Testi pubblicati sul sito www.brainmindlife.org
della Società Nazionale di Neuroscienze “Brain, Mind & Life - Italia” (BM&L-Italia).
Oltre a notizie o commenti relativi a fatti ed eventi rilevanti per la Società,
la sezione “note e notizie” presenta settimanalmente lavori neuroscientifici
selezionati fra quelli pubblicati o in corso di pubblicazione sulle maggiori riviste
e il cui argomento è oggetto di studio dei soci componenti lo staff dei recensori della Commissione Scientifica della Società.

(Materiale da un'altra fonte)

(* ===== verification/BptSafe.v ===== *)
(** * BptSafe: the client's code under breakpoints

    The theorems about Bpt. The central notion is [restorable l m m0]: taking
    the breakpoints of [l] out of the memory [m] gives [m0]. The runs of the
    client are the relation [reach], whose steps are the client's own stores and
    the traps; it pairs the state of the monitor with the memory as the client
    sees it. *)

From S2P Require Import Prelude CString Ring Memory Mips Env Symtab Expr Watch Bpt.

Section Restore.
Context (big : bool) (rom : Z -> bool).
#[local] Set Default Proof Using "Type".
Abbreviation wd := (word big).
Abbreviation wr := (wr big rom).
Abbreviation plant1 := (plant1 big rom).
Abbreviation unplant1 := (unplant1 big rom).

Lemma wr_eq m a v : aligned a -> wd (wr m a v) a = if rom a then wd m a else u32 v.
Proof.
  intros Ha. unfold wr. rewrite (u32_small a) by apply Ha. destruct (rom a); [done|]. by apply word_store_eq.
Qed.

Lemma wr_ne m a b v : aligned a -> aligned b -> a <> b -> wd (wr m a v) b = wd m b.
Proof. intros Ha Hb Hn. unfold wr. destruct (rom (u32 a)); [done|]. by apply word_store_ne. Qed.

Lemma wr_ok m a v : mem_ok m -> mem_ok (wr m a v).
Proof.
  intros Hm. unfold wr. destruct (rom (u32 a)); [done|]. apply store_bytes_mem_ok; [done|apply bytes_of_ok].
Qed.

Lemma wr_outside m a v x : ~ 0 <= x < 2 ^ 32 -> wr m a v x = m x.
Proof.
  intros Hx. unfold wr. destruct (rom (u32 a)); [done|]. unfold store_word.
  apply store_bytes_outside. intros i Hi ->. apply Hx, u32_range.
Qed.

#[local] Instance wr_proper : Proper (mem_eq ==> eq ==> eq ==> mem_eq) wr.
Proof. intros m1 m2 Hm a ? <- v ? <-. unfold wr. destruct (rom (u32 a)); [done|]. by rewrite Hm. Qed.

(** The first breakpoint of a list at an address. *)
Definition first_at (a : Z) (l : list Bps) : option Bps := List.find (fun b => addr b =? a) l.

Lemma first_at_addr a l e : first_at a l = Some e -> addr e = a /\ e ∈ l.
Proof. intros [Hi Ha]%find_some. split; [by apply Z.eqb_eq|by apply list_elem_of_In]. Qed.

Lemma first_at_app a l1 l2 :
  first_at a (l1 ++ l2) = match first_at a l1 with Some e => Some e | None => first_at a l2 end.
Proof. unfold first_at. induction l1 as [|b l1 IH]; [done|]. cbn. by destruct (addr b =? a). Qed.

Lemma first_at_none a l : first_at a l = None <-> (forall e, e ∈ l -> addr e <> a).
Proof.
  unfold first_at. split.
  - intros Hf e He Ea. apply list_elem_of_In in He. pose proof (find_none _ _ Hf e He) as H.
    cbn in H. apply Z.eqb_neq in H. done.
  - intros Hn. induction l as [|b l IH]; [done|]. cbn. rewrite (proj2 (Z.eqb_neq (addr b) a)).
    + apply IH. intros e He. apply Hn. by apply list_elem_of_further.
    + apply Hn, list_elem_of_here.
Qed.

(** At every address, the memory holds either the original word, or the break
    instruction with the original word kept by the first breakpoint there. *)
Record restorable (l : list Bps) (m m0 : mem) : Prop := {
  rs_ok : mem_ok m;
  rs_ok0 : mem_ok m0;
  rs_outside : forall x, ~ 0 <= x < 2 ^ 32 -> m x = m0 x;
  rs_kept : forall e, e ∈ l -> wd m0 (addr e) = BPT_CODE -> u32 (value e) = BPT_CODE;
  rs_word : forall a, aligned a ->
    wd m a = wd m0 a \/
    (rom a = false /\ wd m a = BPT_CODE /\
     exists e, first_at a l = Some e /\ u32 (value e) = wd m0 a)
}.

Definition all_aligned (l : list Bps) : Prop := forall e, e ∈ l -> aligned (addr e).

Definition unplant_list (l : list Bps) (m : mem) : mem := fold_left (fun m b => unplant1 b m) l m.

Fixpoint plant_list (l : list Bps) (m : mem) : list Bps * mem :=
  match l with
  | [] => ([], m)
  | b :: l' => let '(b, m) := plant1 b m in let '(l', m) := plant_list l' m in (b :: l', m)
  end.

Lemma load_is_break m a : (load_word big m a =? BPT_CODE) = (wd m a =? BPT_CODE).
Proof.
  unfold word. pose proof (s32_range (val_of big (load_bytes m a 4))) as Hr.
  change (load_word big m a) with (s32 (val_of big (load_bytes m a 4))).
  set (x := s32 _) in *. unfold BPT_CODE. apply eq_true_iff_eq. rewrite !Z.eqb_eq. split.
  - intros ->. done.
  - unfold u32, wrapu. intros E. destruct (Z.leb_spec 0 x).
    + rewrite Z.mod_small in E by lia. done.
    + rewrite <- (Z.mod_unique x (2 ^ 32) (-1) (x + 2 ^ 32)) in E by lia. lia.
Qed.

Lemma restorable_nil m m0 : restorable [] m m0 -> m =m= m0.
Proof.
  intros [H1 H2 H3 _ H5]. apply (words_mem_eq big); [done|done| |done].
  intros a Ha. destruct (H5 a Ha) as [E|(_ & _ & e & He & _)]; [done|done].
Qed.

Lemma restorable_proper l m m' m0 : m =m= m' -> restorable l m m0 -> restorable l m' m0.
Proof.
  intros E [H1 H2 H3 H4 H5]. split; [|done| |done|].
  - intros x. rewrite <- (E x). apply H1.
  - intros x Hx. rewrite <- (E x). by apply H3.
  - intros a Ha. rewrite <- !E. by apply H5.
Qed.

Lemma restorable_clean m : mem_ok m -> restorable [] m m.
Proof. intros Hm. split; [done|done|done|by intros e ?%elem_of_nil|by left]. Qed.

(** Taking out the first breakpoint. *)
Lemma restorable_unplant b l m m0 :
  aligned (addr b) -> all_aligned l -> restorable (b :: l) m m0 -> restorable l (unplant1 b m) m0.
Proof.
  intros Hb Hl [H1 H2 H3 H4 H5]. unfold unplant1. rewrite load_is_break.
  assert (forall a, aligned a -> a <> addr b -> wd m a = wd m0 a \/ (rom a = false /\ wd m a = BPT_CODE /\
     exists e, first_at a l = Some e /\ u32 (value e) = wd m0 a)) as Hother.
  { intros a Ha Hne. destruct (H5 a Ha) as [E|(R & E & e & Hf & Hv)]; [by left|right].
    split; [done|]. split; [done|]. exists e. split; [|done]. cbn in Hf.
    by rewrite (proj2 (Z.eqb_neq (addr b) a)) in Hf by congruence. }
  destruct (Z.eqb_spec (wd m (addr b)) BPT_CODE) as [Eb|Eb].
  - split; [by apply wr_ok|done|intros x Hx; rewrite wr_outside by done; by apply H3| |].
    + intros e He. apply H4. by apply list_elem_of_further.
    + intros a Ha. destruct (decide (a = addr b)) as [->|Hne].
      * left. rewrite wr_eq by done.
        destruct (H5 _ Hb) as [E|(R & E & e & Hf & Hv)].
        -- destruct (rom (addr b)); [done|]. rewrite <- E, Eb. apply H4; [apply list_elem_of_here|congruence].
        -- rewrite R. cbn in Hf. rewrite Z.eqb_refl in Hf. by injection Hf as <-.
      * rewrite wr_ne by (done || congruence). by apply Hother.
  - split; [done|done|done| |].
    + intros e He. apply H4. by apply list_elem_of_further.
    + intros a Ha. destruct (decide (a = addr b)) as [->|Hne]; [|by apply Hother].
      left. destruct (H5 _ Hb) as [E|(_ & E & _)]; [done|done].
Qed.

Lemma unplant_restores l m m0 : all_aligned l -> restorable l m m0 -> unplant_list l m =m= m0.
Proof.
  revert m. induction l as [|b l IH]; intros m Hl Hr; [by apply restorable_nil|].
  cbn. apply IH.
  - intros e He. apply Hl. by apply list_elem_of_further.
  - apply restorable_unplant; [apply Hl, list_elem_of_here| |done].
    intros e He. apply Hl. by apply list_elem_of_further.
Qed.

Lemma plant_list_addr l m : addr <$> (plant_list l m).1 = addr <$> l.
Proof.
  revert m. induction l as [|b l IH]; intros m; [done|]. cbn [plant_list plant1].
  specialize (IH (wr m (addr b) BPT_CODE)).
  destruct (plant_list l _) as [l' m']. cbn in *. by rewrite IH.
Qed.

(** Planting keeps the original word with each breakpoint. *)
Lemma plant_restorable l m :
  all_aligned l -> mem_ok m -> restorable (plant_list l m).1 (plant_list l m).2 m.
Proof.
  revert m. induction l as [|b l IH]; intros m Hl Hm; [by apply restorable_clean|].
  assert (aligned (addr b)) as Hb by (apply Hl, list_elem_of_here).
  cbn [plant_list Bpt.plant1]. set (m1 := wr m (addr b) BPT_CODE).
  assert (mem_ok m1) as Hm1 by by apply wr_ok.
  destruct (plant_list l m1) as [l' m2] eqn:E. cbn [fst snd].
  assert (restorable l' m2 m1) as [H1 H2 H3 H4 H5].
  { specialize (IH m1). rewrite E in IH. apply IH; [|done].
    intros e He. apply Hl. by apply list_elem_of_further. }
  assert (forall a, aligned a -> a <> addr b -> wd m1 a = wd m a) as Hne
    by (intros a Ha Hn; unfold m1; by apply wr_ne).
  assert (all_aligned l') as Hl'.
  { intros e He. apply (list_elem_of_fmap_2 addr) in He.
    pose proof (plant_list_addr l m1) as Ea. rewrite E in Ea. cbn in Ea. rewrite Ea in He.
    apply list_elem_of_fmap in He as (e0 & -> & He). apply Hl. by apply list_elem_of_further. }
  split; [done|done| | |].
  - intros x Hx. rewrite H3 by done. unfold m1. by apply wr_outside.
  - intros e He Hk. apply elem_of_cons in He as [->|He].
    + cbn [value set_value addr] in *. fold (wd m (addr b)). rewrite Hk. done.
    + apply H4; [done|]. destruct (decide (addr e = addr b)) as [Ee|Ee].
      * rewrite Ee in *. unfold m1. rewrite wr_eq by done. by destruct (rom (addr b)).
      * rewrite Hne; [done|by apply Hl'|done].
  - intros a Ha. destruct (decide (a = addr b)) as [->|Hn].
    + destruct (rom (addr b)) eqn:R.
      * left. destruct (H5 _ Hb) as [Ee|(R' & _)]; [|congruence].
        rewrite Ee. unfold m1. by rewrite wr_eq, R by done.
      * right. split; [done|]. split.
        -- assert (wd m1 (addr b) = BPT_CODE) as E1 by (unfold m1; by rewrite wr_eq, R by done).
           destruct (H5 _ Hb) as [Ee|(_ & Ee & _)]; congruence.
        -- exists (set_value (u32 (load_word big m (addr b))) b). cbn. rewrite Z.eqb_refl. split; [done|].
           unfold word. by rewrite (u32_small (u32 _)) by apply u32_range.
    + rewrite <- (Hne a) by done. destruct (H5 a Ha) as [Ee|(R & Eb & e & Hf & Hv)]; [by left|right].
      split; [done|]. split; [done|]. exists e. split; [|done]. cbn.
      by rewrite (proj2 (Z.eqb_neq (addr b) a)) by congruence.
Qed.

(** A breakpoint whose address is not among those before it can come first. *)
Lemma restorable_front l1 t l2 m m0 :
  (forall e, e ∈ l1 -> addr e <> addr t) -> restorable (l1 ++ t :: l2) m m0 -> restorable (t :: l1 ++ l2) m m0.
Proof.
  intros Hn [H1 H2 H3 H4 H5]. split; [done|done|done| |].
  - intros e He. apply H4. rewrite elem_of_app, !elem_of_cons, elem_of_app in *. tauto.
  - intros a Ha. destruct (H5 a Ha) as [E|(R & E & e & Hf & Hv)]; [by left|right].
    split; [done|]. split; [done|]. exists e. split; [|done]. revert Hf. rewrite first_at_app. cbn.
    destruct (Z.eqb_spec (addr t) a) as [<-|Hne].
    + by rewrite (proj2 (first_at_none (addr t) l1) Hn).
    + intros <-. change (first_at a (l1 ++ l2) = match first_at a l1 with Some e => Some e | None => first_at a l2 end).
      apply first_at_app.
Qed.

(** A store of the client, of any word but the break instruction. *)
Lemma restorable_store l m m0 a v :
  all_aligned l -> aligned a -> u32 v <> BPT_CODE -> restorable l m m0 -> restorable l (wr m a v) (wr m0 a v).
Proof.
  intros Hl Ha Hv [H1 H2 H3 H4 H5]. split; [by apply wr_ok|by apply wr_ok| | |].
  - intros x Hx. rewrite !wr_outside by done. by apply H3.
  - intros e He. destruct (decide (addr e = a)) as [<-|Hne].
    + rewrite wr_eq by done. destruct (rom (addr e)); [by apply H4|done].
    + rewrite wr_ne; [by apply H4|done|by apply Hl|congruence].
  - intros b Hb. destruct (decide (b = a)) as [->|Hne].
    + rewrite !wr_eq by done. destruct (rom a) eqn:R; [|by left].
      destruct (H5 a Ha) as [E|(R' & _)]; [by left|congruence].
    + rewrite !wr_ne by (done || congruence). by apply H5.
Qed.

[Tipologia del testo: RECENSIONE]
E il Signore Dio disse: “Non è bene che l’uomo sia
solo…”
[Genesi 2, 18]
Per i
credenti, l’affermazione non ha bisogno di commenti, per i non credenti può
rappresentare una traccia antichissima di consapevolezza antropologica di un
tratto essenziale dell’uomo. Infatti, in termini storici, l’epoca di Mosè alla
quale si fa risalire il libro della Genesi è collocata intorno al XIII secolo
a.C., e l’autore avrebbe impiegato un consolidato luogo comune per introdurre
la creazione della donna; il luogo comune nella parola sarebbe nato dalla
consapevolezza collettiva che gli esseri umani sentono il bisogno di compagnia.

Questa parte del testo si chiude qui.